Stored data:
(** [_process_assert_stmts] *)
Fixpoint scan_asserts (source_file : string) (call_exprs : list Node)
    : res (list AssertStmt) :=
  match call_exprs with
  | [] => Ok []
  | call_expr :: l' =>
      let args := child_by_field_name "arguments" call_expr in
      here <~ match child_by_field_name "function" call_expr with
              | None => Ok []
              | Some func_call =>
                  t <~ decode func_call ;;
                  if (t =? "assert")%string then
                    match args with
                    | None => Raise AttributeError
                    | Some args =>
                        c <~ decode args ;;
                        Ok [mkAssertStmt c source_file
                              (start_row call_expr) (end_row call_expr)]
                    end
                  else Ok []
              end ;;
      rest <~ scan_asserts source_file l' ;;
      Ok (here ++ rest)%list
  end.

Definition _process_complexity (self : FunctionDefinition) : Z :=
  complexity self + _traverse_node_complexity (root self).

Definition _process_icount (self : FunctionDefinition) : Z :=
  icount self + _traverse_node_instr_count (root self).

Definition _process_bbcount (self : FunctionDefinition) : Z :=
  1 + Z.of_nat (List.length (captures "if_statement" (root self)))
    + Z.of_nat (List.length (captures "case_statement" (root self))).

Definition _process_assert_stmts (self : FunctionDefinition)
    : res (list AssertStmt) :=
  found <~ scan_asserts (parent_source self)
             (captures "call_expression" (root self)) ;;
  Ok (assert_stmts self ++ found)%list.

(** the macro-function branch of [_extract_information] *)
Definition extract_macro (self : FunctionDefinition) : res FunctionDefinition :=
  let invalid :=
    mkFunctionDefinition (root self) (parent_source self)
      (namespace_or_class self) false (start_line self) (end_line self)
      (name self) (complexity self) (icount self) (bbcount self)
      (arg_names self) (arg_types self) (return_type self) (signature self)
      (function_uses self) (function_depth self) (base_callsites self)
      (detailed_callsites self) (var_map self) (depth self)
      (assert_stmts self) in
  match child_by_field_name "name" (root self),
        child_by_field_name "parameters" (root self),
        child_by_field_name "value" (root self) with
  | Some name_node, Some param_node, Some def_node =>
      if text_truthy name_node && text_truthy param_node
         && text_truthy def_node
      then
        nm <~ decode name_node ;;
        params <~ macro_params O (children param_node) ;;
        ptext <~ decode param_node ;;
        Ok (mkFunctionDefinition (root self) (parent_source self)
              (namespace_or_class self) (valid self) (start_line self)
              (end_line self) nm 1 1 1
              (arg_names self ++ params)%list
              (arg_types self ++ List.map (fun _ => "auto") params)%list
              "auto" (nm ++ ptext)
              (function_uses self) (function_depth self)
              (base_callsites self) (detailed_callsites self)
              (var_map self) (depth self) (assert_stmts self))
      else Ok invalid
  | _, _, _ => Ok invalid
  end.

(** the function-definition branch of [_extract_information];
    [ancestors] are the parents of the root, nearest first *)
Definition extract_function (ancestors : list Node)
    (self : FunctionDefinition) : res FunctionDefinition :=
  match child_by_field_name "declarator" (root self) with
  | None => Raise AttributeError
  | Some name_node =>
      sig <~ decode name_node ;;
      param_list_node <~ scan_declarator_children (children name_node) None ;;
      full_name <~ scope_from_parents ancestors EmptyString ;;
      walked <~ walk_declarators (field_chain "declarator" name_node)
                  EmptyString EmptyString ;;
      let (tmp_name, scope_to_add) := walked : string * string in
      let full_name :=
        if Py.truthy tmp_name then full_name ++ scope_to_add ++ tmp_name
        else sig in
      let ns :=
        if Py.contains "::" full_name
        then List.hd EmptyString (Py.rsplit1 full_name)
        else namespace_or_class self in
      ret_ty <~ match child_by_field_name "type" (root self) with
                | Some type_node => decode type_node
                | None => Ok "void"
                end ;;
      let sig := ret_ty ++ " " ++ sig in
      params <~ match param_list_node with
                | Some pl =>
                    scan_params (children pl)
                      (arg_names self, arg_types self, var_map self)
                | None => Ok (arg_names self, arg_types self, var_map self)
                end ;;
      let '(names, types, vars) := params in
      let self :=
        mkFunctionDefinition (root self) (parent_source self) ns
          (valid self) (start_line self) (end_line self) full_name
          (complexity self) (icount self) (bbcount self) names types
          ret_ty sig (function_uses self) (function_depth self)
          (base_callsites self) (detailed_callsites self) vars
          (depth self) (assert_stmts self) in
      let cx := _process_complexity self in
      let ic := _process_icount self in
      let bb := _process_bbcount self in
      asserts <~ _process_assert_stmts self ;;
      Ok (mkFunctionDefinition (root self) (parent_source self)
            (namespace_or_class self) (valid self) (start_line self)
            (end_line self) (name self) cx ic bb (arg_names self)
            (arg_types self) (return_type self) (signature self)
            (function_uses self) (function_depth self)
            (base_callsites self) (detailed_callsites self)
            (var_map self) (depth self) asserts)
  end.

==

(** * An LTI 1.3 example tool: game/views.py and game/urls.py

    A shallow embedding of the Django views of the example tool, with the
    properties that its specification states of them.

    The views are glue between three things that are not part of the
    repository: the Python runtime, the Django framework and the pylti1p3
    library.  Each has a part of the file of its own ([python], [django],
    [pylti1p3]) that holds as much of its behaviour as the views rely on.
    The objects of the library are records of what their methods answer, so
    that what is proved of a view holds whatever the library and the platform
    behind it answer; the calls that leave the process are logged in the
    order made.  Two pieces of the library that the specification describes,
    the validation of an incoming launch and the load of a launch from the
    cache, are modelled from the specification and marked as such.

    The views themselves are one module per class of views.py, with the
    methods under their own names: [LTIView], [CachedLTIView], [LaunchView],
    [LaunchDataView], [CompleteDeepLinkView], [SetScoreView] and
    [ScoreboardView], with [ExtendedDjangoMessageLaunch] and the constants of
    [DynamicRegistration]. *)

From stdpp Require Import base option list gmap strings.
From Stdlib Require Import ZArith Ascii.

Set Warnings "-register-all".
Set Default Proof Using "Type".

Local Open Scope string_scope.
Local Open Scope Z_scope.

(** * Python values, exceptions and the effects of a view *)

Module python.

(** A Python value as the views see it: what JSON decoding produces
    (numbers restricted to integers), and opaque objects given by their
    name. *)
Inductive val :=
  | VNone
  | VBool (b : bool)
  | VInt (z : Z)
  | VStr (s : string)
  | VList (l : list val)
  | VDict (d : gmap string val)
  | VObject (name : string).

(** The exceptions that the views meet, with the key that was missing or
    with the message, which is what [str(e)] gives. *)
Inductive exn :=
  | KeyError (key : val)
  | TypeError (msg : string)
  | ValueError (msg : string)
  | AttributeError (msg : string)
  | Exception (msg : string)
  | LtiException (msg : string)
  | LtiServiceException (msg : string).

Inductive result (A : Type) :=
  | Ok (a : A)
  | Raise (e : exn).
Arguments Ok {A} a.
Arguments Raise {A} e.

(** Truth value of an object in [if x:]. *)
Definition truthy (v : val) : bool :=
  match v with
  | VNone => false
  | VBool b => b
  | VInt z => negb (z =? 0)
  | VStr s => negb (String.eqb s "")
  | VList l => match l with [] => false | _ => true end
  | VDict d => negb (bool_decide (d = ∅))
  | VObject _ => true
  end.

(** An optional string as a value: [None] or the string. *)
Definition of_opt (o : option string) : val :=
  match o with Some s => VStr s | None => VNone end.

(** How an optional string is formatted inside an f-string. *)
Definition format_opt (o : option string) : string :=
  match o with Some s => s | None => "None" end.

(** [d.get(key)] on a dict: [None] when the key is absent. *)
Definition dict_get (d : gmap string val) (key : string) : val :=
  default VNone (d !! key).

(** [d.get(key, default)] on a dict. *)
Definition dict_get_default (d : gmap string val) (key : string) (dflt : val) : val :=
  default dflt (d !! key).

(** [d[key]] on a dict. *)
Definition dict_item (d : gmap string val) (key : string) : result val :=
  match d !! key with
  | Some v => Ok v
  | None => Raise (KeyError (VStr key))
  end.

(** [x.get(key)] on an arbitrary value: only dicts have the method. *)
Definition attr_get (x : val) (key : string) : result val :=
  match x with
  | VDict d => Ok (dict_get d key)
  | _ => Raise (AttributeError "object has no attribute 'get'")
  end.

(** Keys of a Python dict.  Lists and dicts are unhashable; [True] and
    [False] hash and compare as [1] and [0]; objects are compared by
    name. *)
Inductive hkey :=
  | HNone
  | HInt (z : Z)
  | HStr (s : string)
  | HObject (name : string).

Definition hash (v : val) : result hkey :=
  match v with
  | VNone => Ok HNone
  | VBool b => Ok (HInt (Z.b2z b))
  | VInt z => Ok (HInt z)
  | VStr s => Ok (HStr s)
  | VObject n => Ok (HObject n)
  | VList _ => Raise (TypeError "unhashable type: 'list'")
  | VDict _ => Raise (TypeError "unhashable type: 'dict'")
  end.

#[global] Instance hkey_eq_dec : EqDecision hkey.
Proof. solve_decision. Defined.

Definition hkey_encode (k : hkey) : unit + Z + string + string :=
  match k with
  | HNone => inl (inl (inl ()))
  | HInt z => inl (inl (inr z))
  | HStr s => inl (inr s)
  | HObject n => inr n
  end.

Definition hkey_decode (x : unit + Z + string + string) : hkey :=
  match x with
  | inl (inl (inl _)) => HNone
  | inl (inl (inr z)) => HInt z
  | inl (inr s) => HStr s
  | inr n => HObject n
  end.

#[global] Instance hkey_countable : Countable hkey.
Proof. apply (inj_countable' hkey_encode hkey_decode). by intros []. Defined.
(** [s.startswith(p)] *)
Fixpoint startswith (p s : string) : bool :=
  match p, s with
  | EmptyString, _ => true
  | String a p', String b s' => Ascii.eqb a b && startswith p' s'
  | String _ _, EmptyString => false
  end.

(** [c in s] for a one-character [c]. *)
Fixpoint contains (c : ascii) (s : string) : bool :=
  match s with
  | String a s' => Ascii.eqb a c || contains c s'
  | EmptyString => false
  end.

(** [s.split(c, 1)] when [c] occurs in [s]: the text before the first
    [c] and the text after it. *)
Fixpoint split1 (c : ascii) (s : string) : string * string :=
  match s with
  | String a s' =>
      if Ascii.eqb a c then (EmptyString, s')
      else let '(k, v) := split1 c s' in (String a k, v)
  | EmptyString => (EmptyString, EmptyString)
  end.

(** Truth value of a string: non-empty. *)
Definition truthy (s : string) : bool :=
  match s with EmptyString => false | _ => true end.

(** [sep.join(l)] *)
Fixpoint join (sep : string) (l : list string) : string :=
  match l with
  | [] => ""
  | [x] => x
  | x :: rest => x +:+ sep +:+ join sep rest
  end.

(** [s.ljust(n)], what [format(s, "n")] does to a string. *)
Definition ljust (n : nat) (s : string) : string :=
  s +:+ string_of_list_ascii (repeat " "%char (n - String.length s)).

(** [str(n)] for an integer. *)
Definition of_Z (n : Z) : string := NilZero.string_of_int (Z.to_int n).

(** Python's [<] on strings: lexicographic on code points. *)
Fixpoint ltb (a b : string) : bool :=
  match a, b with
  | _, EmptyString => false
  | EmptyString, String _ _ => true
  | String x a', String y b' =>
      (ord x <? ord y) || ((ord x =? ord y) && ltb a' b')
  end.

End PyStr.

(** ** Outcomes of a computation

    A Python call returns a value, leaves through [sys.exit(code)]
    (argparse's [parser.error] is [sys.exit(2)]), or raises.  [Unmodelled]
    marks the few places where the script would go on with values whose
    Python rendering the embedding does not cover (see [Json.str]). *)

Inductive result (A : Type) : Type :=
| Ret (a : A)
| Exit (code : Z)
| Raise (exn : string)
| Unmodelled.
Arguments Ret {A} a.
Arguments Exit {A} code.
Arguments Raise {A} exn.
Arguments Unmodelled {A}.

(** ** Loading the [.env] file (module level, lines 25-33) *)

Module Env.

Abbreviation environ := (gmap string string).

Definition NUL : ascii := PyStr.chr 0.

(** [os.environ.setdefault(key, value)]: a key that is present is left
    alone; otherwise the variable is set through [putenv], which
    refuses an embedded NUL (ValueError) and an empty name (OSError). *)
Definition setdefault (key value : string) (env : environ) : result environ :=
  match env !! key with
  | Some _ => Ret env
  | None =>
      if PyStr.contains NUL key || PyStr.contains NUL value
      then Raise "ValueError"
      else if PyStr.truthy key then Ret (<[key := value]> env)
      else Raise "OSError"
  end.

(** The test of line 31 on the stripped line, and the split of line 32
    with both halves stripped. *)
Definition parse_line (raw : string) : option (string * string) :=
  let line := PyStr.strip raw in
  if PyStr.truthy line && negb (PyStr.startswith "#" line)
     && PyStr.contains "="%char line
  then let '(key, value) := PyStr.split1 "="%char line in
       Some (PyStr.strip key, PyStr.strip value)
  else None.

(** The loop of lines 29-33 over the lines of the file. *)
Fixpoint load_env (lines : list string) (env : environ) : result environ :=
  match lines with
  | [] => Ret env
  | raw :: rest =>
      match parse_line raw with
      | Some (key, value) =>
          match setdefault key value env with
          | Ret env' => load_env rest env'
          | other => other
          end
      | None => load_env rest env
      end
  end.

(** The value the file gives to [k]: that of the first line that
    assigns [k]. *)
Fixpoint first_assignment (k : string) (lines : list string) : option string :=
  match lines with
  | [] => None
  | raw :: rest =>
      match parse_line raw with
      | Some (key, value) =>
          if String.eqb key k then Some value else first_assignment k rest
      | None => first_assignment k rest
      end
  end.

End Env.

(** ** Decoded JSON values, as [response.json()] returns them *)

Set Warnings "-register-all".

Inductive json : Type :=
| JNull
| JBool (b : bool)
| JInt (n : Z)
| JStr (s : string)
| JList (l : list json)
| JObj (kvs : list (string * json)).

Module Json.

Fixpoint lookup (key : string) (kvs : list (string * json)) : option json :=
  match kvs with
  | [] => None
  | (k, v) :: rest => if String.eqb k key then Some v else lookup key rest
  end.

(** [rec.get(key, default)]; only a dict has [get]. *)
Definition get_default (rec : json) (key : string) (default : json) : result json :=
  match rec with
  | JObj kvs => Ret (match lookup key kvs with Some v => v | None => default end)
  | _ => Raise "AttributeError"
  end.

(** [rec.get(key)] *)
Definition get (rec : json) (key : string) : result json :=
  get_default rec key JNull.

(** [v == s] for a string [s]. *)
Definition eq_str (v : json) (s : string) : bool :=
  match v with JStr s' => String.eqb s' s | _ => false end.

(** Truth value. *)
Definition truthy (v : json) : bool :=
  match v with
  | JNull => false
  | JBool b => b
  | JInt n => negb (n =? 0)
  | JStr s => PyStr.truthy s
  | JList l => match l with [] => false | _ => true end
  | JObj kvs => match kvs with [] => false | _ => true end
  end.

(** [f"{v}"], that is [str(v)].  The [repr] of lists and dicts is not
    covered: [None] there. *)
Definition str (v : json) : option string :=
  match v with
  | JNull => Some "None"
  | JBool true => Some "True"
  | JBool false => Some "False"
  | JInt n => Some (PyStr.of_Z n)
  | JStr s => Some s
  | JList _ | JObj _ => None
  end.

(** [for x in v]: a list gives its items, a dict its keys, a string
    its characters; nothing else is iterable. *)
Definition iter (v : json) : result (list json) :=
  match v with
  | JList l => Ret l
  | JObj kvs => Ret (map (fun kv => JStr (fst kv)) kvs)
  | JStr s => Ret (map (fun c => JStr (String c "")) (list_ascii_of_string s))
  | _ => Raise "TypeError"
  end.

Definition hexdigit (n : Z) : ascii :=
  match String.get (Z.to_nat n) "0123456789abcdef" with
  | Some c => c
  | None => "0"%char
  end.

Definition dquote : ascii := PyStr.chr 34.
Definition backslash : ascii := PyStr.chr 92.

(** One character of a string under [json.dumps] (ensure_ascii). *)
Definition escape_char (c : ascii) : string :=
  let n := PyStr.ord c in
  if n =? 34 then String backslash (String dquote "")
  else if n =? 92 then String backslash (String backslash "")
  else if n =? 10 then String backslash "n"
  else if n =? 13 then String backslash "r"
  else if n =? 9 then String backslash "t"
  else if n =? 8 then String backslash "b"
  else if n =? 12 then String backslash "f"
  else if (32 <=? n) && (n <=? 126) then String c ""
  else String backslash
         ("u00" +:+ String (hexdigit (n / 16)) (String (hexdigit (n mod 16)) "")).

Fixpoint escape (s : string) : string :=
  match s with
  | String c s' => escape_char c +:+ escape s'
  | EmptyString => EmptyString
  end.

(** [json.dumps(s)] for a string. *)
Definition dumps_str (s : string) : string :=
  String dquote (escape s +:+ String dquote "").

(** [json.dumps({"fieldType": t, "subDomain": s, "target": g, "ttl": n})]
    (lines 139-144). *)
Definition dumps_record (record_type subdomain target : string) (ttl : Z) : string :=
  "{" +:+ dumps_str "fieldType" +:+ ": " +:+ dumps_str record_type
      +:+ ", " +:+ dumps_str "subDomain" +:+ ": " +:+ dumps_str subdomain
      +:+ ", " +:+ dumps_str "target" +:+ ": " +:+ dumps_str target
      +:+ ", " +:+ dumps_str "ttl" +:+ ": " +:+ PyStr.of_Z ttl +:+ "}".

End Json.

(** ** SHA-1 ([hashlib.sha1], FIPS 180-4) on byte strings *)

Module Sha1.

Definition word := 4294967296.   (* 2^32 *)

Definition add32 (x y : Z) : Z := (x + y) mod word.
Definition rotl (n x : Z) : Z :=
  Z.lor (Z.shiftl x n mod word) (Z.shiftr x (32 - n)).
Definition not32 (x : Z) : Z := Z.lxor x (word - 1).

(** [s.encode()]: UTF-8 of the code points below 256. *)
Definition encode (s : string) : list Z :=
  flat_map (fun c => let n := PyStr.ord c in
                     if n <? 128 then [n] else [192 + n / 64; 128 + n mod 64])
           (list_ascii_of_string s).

...

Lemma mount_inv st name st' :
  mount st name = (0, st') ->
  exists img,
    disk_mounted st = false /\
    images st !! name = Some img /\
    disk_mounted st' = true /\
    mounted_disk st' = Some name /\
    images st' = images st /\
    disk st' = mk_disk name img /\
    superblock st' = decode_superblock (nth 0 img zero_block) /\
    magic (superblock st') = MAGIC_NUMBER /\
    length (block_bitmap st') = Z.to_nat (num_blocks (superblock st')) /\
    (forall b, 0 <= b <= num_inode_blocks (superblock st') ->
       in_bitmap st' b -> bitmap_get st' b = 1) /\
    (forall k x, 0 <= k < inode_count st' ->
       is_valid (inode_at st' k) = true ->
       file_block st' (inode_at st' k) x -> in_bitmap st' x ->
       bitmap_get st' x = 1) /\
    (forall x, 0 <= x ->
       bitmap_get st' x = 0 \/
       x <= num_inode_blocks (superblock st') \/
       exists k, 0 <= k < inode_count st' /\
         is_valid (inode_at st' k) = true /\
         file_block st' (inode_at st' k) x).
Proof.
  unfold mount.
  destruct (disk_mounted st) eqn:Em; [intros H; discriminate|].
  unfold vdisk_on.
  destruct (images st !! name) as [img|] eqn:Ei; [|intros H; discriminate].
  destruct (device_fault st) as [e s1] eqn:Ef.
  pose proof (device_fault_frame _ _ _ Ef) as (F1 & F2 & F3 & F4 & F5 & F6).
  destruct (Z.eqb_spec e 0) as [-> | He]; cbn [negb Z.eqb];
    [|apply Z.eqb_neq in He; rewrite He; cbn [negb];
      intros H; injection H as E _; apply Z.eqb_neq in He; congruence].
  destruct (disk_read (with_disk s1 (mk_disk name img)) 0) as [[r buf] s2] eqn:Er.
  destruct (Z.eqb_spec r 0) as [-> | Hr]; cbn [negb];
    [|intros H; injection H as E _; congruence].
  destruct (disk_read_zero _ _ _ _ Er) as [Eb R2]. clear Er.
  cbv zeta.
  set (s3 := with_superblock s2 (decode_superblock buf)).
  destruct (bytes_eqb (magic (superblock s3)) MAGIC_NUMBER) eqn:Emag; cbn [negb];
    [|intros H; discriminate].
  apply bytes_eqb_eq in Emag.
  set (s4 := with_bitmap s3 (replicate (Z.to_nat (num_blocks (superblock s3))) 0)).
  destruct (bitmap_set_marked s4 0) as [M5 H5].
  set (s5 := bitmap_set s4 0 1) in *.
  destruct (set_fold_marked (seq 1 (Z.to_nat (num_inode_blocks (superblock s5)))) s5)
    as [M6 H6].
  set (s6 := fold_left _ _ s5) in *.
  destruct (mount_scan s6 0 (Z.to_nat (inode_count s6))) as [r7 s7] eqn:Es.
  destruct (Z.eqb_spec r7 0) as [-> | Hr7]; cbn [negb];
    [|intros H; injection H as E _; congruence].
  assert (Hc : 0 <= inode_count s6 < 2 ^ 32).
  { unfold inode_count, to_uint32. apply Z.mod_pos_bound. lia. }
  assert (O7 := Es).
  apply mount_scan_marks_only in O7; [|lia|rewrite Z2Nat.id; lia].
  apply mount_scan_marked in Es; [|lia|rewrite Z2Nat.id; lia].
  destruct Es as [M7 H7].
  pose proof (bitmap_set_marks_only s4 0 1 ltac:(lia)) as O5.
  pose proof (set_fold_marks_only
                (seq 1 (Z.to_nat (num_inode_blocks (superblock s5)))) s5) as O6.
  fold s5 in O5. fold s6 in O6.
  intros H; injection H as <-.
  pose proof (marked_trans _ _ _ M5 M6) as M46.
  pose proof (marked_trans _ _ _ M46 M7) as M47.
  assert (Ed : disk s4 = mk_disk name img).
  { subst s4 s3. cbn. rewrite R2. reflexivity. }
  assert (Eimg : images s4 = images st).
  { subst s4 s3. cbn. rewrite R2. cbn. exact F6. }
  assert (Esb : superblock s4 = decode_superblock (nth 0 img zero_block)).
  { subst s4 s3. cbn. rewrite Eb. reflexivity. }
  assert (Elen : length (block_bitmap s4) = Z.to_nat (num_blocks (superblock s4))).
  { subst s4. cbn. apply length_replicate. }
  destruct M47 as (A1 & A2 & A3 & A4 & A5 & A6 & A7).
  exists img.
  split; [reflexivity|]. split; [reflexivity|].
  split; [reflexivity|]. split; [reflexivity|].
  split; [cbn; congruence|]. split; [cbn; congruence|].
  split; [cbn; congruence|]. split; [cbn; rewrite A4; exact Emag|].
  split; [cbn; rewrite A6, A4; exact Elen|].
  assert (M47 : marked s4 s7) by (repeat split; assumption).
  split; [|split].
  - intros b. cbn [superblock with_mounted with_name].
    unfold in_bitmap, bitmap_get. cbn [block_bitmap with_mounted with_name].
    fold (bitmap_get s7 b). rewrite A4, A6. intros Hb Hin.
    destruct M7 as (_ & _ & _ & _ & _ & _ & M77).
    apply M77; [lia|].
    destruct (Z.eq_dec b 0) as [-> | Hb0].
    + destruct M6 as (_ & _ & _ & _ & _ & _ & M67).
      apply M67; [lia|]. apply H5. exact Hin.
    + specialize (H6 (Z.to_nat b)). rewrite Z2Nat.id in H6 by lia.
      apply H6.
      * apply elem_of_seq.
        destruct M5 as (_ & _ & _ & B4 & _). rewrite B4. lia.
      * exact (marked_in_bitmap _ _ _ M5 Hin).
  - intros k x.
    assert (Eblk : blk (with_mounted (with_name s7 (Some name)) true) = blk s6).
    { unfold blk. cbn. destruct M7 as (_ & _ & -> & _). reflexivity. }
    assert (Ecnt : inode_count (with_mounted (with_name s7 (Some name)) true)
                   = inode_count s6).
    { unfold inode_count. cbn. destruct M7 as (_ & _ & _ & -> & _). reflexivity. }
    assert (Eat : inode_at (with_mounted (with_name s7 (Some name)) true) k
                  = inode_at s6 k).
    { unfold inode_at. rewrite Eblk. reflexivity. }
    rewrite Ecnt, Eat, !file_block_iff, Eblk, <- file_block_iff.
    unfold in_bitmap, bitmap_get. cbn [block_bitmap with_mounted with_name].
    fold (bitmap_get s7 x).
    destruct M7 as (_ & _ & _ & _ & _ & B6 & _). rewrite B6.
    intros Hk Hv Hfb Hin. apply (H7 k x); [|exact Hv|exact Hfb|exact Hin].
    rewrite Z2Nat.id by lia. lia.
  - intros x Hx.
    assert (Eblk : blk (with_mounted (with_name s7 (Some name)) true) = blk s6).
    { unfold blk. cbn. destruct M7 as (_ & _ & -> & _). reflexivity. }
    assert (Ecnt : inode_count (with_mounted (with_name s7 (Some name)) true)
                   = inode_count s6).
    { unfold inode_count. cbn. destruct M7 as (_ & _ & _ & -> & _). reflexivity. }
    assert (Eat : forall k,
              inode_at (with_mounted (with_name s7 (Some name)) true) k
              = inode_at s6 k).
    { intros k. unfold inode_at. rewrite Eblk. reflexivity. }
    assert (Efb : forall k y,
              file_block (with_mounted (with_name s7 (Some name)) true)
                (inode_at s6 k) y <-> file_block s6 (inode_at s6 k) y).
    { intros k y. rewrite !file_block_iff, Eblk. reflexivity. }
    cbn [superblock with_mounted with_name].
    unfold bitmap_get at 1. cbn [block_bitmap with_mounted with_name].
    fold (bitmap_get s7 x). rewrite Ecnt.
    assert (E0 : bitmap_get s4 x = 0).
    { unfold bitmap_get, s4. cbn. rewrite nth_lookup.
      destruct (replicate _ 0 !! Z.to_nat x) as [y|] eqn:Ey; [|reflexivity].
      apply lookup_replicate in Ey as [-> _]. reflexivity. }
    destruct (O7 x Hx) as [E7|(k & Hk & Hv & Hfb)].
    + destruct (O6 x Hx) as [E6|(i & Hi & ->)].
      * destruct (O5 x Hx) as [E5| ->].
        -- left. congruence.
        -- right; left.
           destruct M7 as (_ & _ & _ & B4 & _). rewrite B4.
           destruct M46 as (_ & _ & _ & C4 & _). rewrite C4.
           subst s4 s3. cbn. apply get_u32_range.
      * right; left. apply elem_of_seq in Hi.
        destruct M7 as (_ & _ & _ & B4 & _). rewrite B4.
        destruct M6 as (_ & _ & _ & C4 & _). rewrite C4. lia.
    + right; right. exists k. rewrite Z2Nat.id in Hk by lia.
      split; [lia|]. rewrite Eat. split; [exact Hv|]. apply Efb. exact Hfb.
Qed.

**Your instructions**
Show every line of the records above that contains the word "KeyError".

**Expected output**
  | KeyError (key : val)
  | None => Raise (KeyError (VStr key))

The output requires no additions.